CD Reviews


clay colton

Want a good roots band? Start with a great singer who can write memorable tunes, add a bunch of ace side musicians, then road test – playing everything under the sun for hundreds of gigs. North County’s Clay Colton Band is one of those outfits that fits this mold perfectly, built over the course of over a decade around Colton’s rock-solid vocals, playing Neil Diamond and Pink Floyd covers, originals, and Irish pub-style rock. The personnel on the band’s website and new CD, Rustic, include two drummers, two bassists, a fiddle/mando string specialist, harp player, lead guitarist, keyboard/guitar player, and Colton’s own guitar, mandolin, and uke. Five of the members besides Colton sing.

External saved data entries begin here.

(* ===== verification/PrintkWitness.v ===== *)
(** * Inputs on which the theorems on kernel logging apply *)
From S2P Require Import Prelude Screen Printk PrintkSpec.

Lemma vsnprintf_truncates_witness :
  vsnprintf 6 (bytes_of "x=%d!") [AInt 1234] = Ok (bytes_of "x=123") ∧ 5 + 1 <= 6.
Proof.
  destruct (vsnprintf_truncates 6 (bytes_of "x=%d!") [AInt 1234] (bytes_of "x=1234!")) as [H1 H2];
    [lia | reflexivity |]. split; [exact H1 | exact H2].
Defined.

(** Two consoles, the second without a [write] function. *)
Definition two_consoles : printk_state := set_consoles (Some 4%nat) {[ 4%nat := 9%nat ]} printk_boot.

Lemma vprintk_line_witness :
  let line := bytes_of "[lu.03lu] <3>disk 7 failed
" in
  printk (λ c, (c =? 4)%nat) 123456 (bytes_of "<3>disk %u failed") [AInt 7] two_consoles =
  Ok (27, append_out [(Some 4%nat, line)] (set_log (log_buf_add line (log two_consoles)) two_consoles)).
Proof.
  assert (Hc : con_list (con_next two_consoles) (console_drivers two_consoles) [4%nat; 9%nat])
    by (repeat constructor).
  exact (vprintk_line (λ c, (c =? 4)%nat) 123456 (bytes_of "<3>disk %u failed") [AInt 7] two_consoles
    3 3 (bytes_of "disk 7 failed") _ eq_refl ltac:(lia) eq_refl ltac:(discriminate) Hc).
Defined.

The dozen songs are mostly alt-country written by Colton, with contributions from other SoCal writers including Diane Waters and Mickie Arnett (who wrote two of the best tracks). The disc is well-recorded (by Colton), who manages a nice balance that allows the horde of cats to step in and flash some chops without burying one another.

“Raised on Rain” starts with a good dose of power country rock. Grinding guitars lay down serious riffs while Colton defiantly wails, “Where I come from we don’t back down.” The band is tight, the arrangement edgy, and the story is based on the classic country “little guy fighting the system” theme. Radio seems to be the destination for “12 Pack Man,” an infectious rocker about how he doesn’t want to pretend to be one of those TV guys with a six pack, perfect tan, hanging with bikini models. Brought home with ear-catching guitar and fiddle solos, it is a highlight. Mandolins and acoustic guitars make “Drown in Your Love” a change of pace; then “Dixie Highway” finds Colton singing another country-flavored winner. This one, about a Southern princess, who comes to California for some “West Coast fun,” is five minutes of rollicking fun.

The mid-tempo “California Rain” is a catchy tune that pushes both Southern rock and alt-country buttons. Like many of the other tunes here, it uses a fiddle and acoustic guitar to set up the melody, and drives home the choruses with keyboard and electric guitar crescendos. “Breathe” is a power ballad that is the closest the band comes to overproduction and playing out of character. It is catchy enough, but has an odd-sounding bridge, overloaded choruses, and a half-step-up outro that recalls Barry Manilow. Lead guitarist Sergio Guitierrez shines throughout, and “Brand New Dawn” gives him a chance to stretch out on a laid-back number, he nails it. Things are slow and quiet for “Not Really Mine,” an intimate ballad about a young daughter growing up, “Sitting on a fence, counting up stars/ She says, daddy, which one is ours?”

Rustic makes a strong case for the Clay Colton Band as polished pros who seem to bring the best out in each other. For rock and country fans, it’s a must-have.